Superficialities. It's something that I really have to work to overcome - I find myself thin slicing everything about people. The worse is how I can't deal with ignorant people, I will just shut down.
I am very trusting. I am learning (hard) NOT to be.
PROCRASTINATION -- I can never seem to get anything done.
Next would be over-emotionalism. I over-react to everything and often end up embarrassing myself with tears and big scenes over minor issues.
Also selfishness, I feel badly that I don't really do enough to help other people.
I hold grudges terribly.
Procrastination! I put off everything!!
that would have to be that i can never really forgive. I will say ok i forgive you but i will never forget and mentally i will always hold a grudge against you.
Procrastination and irresponsibility.
Same here. BF hates it cause people take advantage of it.

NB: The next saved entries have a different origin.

(** At the two ends of the window, t = 2 and t = 5 here, the test of the
    rule is inclusive and the rule returns the inequality. *)
Example ex_uptime_window_ends :
  blocks.NonConvexFlow._min_uptime_rule ex_model_8 "plant" "bus"
    (ex_nonconvex_flow (Some (3 # 10)%Q)) 2
  = Ok (Le (Add (Add (Num 0)
                     (Mul (Sub (Var (status "plant" "bus" 2))
                               (Var (status "plant" "bus" 1)))
                          (Num 2)))
                (Neg (Add (Add (Num 0) (Var (status "plant" "bus" 2)))
                          (Var (status "plant" "bus" 3)))))
           (Num 0))
  /\ blocks.NonConvexFlow._min_uptime_rule ex_model_8 "plant" "bus"
       (ex_nonconvex_flow (Some (3 # 10)%Q)) 5
     = Ok (Le (Add (Add (Num 0)
                        (Mul (Sub (Var (status "plant" "bus" 5))
                                  (Var (status "plant" "bus" 4)))
                             (Num 2)))
                   (Neg (Add (Add (Num 0) (Var (status "plant" "bus" 5)))
                             (Var (status "plant" "bus" 6)))))
              (Num 0)).
Proof. split; reflexivity. Qed.

(** The theorem at the example flow and timestep 3 of 0..7, with a
    window bound of 2 and minimum up and down times of 2. *)
Lemma min_updowntime_interior_window_witness :
  interior_window_policy ex_model_8 ex_nonconvex "plant" "bus" 3
    (blocks.NonConvexFlow._min_uptime_rule ex_model_8 "plant" "bus"
       (ex_nonconvex_flow (Some (3 # 10)%Q)) 3)
    (fun rho => stays_up rho "plant" "bus" 3 2)
  /\ interior_window_policy ex_model_8 ex_nonconvex "plant" "bus" 3
       (blocks.NonConvexFlow._min_downtime_rule ex_model_8 "plant" "bus"
          (ex_nonconvex_flow (Some (3 # 10)%Q)) 3)
       (fun rho => stays_down rho "plant" "bus" 3 2)
  /\ exists b,
      ex_nonconvex_block = Ok b
      /\ (exists c,
            blocks.NonConvexFlow._min_uptime_rule ex_model_8 "plant" "bus"
              (ex_nonconvex_flow (Some (3 # 10)%Q)) 3 = Ok c
            /\ In ([N "plant"; N "bus"; I 3], c)
                  (blocks.NonConvexFlow.min_uptime_constr b))
      /\ (exists c,
            blocks.NonConvexFlow._min_downtime_rule ex_model_8 "plant" "bus"
              (ex_nonconvex_flow (Some (3 # 10)%Q)) 3 = Ok c
            /\ In ([N "plant"; N "bus"; I 3], c)
                  (blocks.NonConvexFlow.min_downtime_constr b)).
Proof.
  assert (Ht : In 3 (Model.TIMESTEPS ex_model_8))
    by (apply in_TIMESTEPS; simpl; lia).
  assert (Hw : 0 <= NonConvex.max_up_down ex_nonconvex) by (simpl; lia).
  destruct (min_updowntime_interior_window ex_model_8 "plant" "bus"
              (ex_nonconvex_flow (Some (3 # 10)%Q)) ex_nonconvex 3
              eq_refl Ht Hw) as (Hup & Hdown & Hblock).
  split; [apply (Hup 2); [reflexivity|simpl; lia]|].
  split; [apply (Hdown 2); [reflexivity|simpl; lia]|].
  destruct ex_nonconvex_block as [b|e] eqn:E;
    [|vm_compute in E; discriminate E].
  exists b. split; [reflexivity|].
  destruct (Hblock ex_nonconvex_group b E) as [Hu Hd].
  split; [apply Hu|apply Hd]; vm_compute in E; injection E as <-; now left.
Defined.

(* ------------------------------------------------------------------ *)
(** * The conversion relation: what a missing factor raises *)

Lemma dict_get_cases {A} (d : list (node * A)) (k : node) :
  (exists a, dict_get d k = Ok a /\ In (k, a) d)
  \/ (dict_get d k = Raise (KeyError [N k]) /\ forall a, ~ In (k, a) d).
Proof.
  induction d as [|[k' a] d IH]; simpl.
  - right. split; [reflexivity|]. intros a [].
  - destruct (String.eqb_spec k' k) as [->|Hne].
    + left. exists a. split; [reflexivity|now left].
    + destruct IH as [(a' & Ha & Hin)|[Hr Hno]].
      * left. exists a'. split; [exact Ha|now right].
      * right. split; [exact Hr|]. intros a' [H|H].
        -- injection H as H _. contradiction.
        -- exact (Hno a' H).
Qed.

(** A loop returns, or raises what the body raises at one of its
    elements. *)
Lemma for_each_cases {A B} (body : A -> result (list B)) (l : list A) :
  (exists out, for_each body l = Ok out)
  \/ (exists a e, In a l /\ body a = Raise e /\ for_each body l = Raise e).
Proof.
  induction l as [|x l IH]; [left; now exists []|]. cbn [for_each].
  destruct (body x) as [bs|e] eqn:Ex.
  - cbn [bind]. destruct IH as [[out ->]|(a & e & Hin & Ha & ->)].
    + left. cbn. eauto.
    + right. exists a, e. split; [now right|]. split; [exact Ha|reflexivity].
  - right. exists x, e. split; [now left|]. split; [exact Ex|reflexivity].
Qed.

(** One relation of a converter [n] of the group, at the timestep [t]:
    it is built when both factors are there, and otherwise the read
    that fails raises a [factor_error], which the handler lets pass. *)
Lemma relation_step_cases (group : list Node.t) (n : Node.t) (o i : node)
    (t : Z) (k : key) (lhs rhs : var) (handler : result (expr * expr)) :
  In n group ->
  let step :=
    sides <- try_except_ValueError
      (f_o <- dict_get (Node.conversion_factors n) o ;;
       c_o <- number (item f_o t) ;;
       f_i <- dict_get (Node.conversion_factors n) i ;;
       c_i <- number (item f_i t) ;;
       Ok (Mul (Var lhs) (Num c_o), Mul (Var rhs) (Num c_i)))
      handler ;;
    Ok [(k, Eq (fst sides) (snd sides))] in
  In o (Node.outputs n) -> In i (Node.inputs n) ->
  (exists out, step = Ok out /\ ~ lacks_factor n o /\ ~ lacks_factor n i)
  \/ (exists e, step = Raise e /\ factor_error group e).
Proof.
  intros Hn step Ho Hi. subst step.
  destruct (dict_get_cases (Node.conversion_factors n) o)
    as [(f_o & -> & Hfo)|[-> Hfo]]; cbn [bind try_except_ValueError].
  2:{ right. eexists. split; [reflexivity|]. left.
      exists n, o. repeat split; [exact Hn|now right|exact Hfo]. }
  destruct (item f_o t) as [c_o|] eqn:Eo; cbn [number bind].
  2:{ right. eexists. split; [reflexivity|]. right.
      exists n, o, f_o, t. now repeat split. }
  destruct (dict_get_cases (Node.conversion_factors n) i)
    as [(f_i & -> & Hfi)|[-> Hfi]]; cbn [bind try_except_ValueError].
  2:{ right. eexists. split; [reflexivity|]. left.
      exists n, i. repeat split; [exact Hn|now left|exact Hfi]. }
  destruct (item f_i t) as [c_i|] eqn:Ei; cbn [number bind].
  2:{ right. eexists. split; [reflexivity|]. right.
      exists n, i, f_i, t. now repeat split. }
  left. eexists. split; [reflexivity|].
  split; intros H; [exact (H f_o Hfo)|exact (H f_i Hfi)].
Qed.

Section MissingFactor.
Context {X : Type}.
Variable slices : list X.
Variable group : list Node.t.
Variable step : X -> Node.t -> node -> node -> result constraints.
Hypothesis step_cases :
  forall x n o i, In n group -> In o (Node.outputs n) -> In i (Node.inputs n) ->
    (exists out, step x n o i = Ok out
                 /\ ~ lacks_factor n o /\ ~ lacks_factor n i)
    \/ (exists e, step x n o i = Raise e /\ factor_error group e).

(** What the loops of [_input_output_relation] raise. *)
Lemma relation_loops_raise_factor_error (e : exn) :
  for_each (fun x =>
    for_each (fun n =>
      for_each (fun o =>
        for_each (fun i => step x n o i) (Node.inputs n))
        (Node.outputs n)) group) slices
  = Raise e -> factor_error group e.
Proof.
  intros H.
  destruct (for_each_cases
              (fun x => for_each (fun n =>
                 for_each (fun o =>
                   for_each (fun i => step x n o i) (Node.inputs n))
                   (Node.outputs n)) group) slices)
    as [[out E]|(x & e1 & _ & Hx & E)]; rewrite E in H; [discriminate|].
  injection H as ->.
  destruct (for_each_cases
              (fun n => for_each (fun o =>
                 for_each (fun i => step x n o i) (Node.inputs n))
                 (Node.outputs n)) group)
    as [[out E1]|(n & e2 & Hn & Hbody & E1)]; rewrite E1 in Hx;
    [discriminate|].
  injection Hx as ->.
  destruct (for_each_cases
              (fun o => for_each (fun i => step x n o i) (Node.inputs n))
              (Node.outputs n))
    as [[out E2]|(o & e3 & Ho & Hbody' & E2)]; rewrite E2 in Hbody;
    [discriminate|].
  injection Hbody as ->.
  destruct (for_each_cases (fun i => step x n o i) (Node.inputs n))
    as [[out E3]|(i & e4 & Hi & Hstep & E3)]; rewrite E3 in Hbody';
    [discriminate|].
  injection Hbody' as ->.
  destruct (step_cases x n o i Hn Ho Hi) as [(out & Hok & _)|(e' & Hr & He)].
  - rewrite Hok in Hstep. discriminate.
  - rewrite Hr in Hstep. now injection Hstep as ->.
Qed.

Lack of self confidence, not taking my work/self seriously
Procrastination- I tend to run late often- not a good quality. I also can wait until the last minute to do something... I'm working on it though!
procrastination - it's become really bad
impatience - i have no tolerance for big crowds, loud noise, and ignorant, stupid people
spinelessness - this is the word my boyfriend uses on me. he says i'm completely spineless because my 'friends' call me only when they need a favor, and i can't bring myself to refuse, because i'm afraid of offending them. so he says this will make everyone take advantage of me.
I hate the fact that I rely on shopping as I do. When I am bored...I go shopping. When I am upset...I go shopping. Lonely...shopping. I guess its better than drugs...
Procrastination for me too. If I need to do something I don't want to do it can take me months to get around to it. It's really quite pathetic.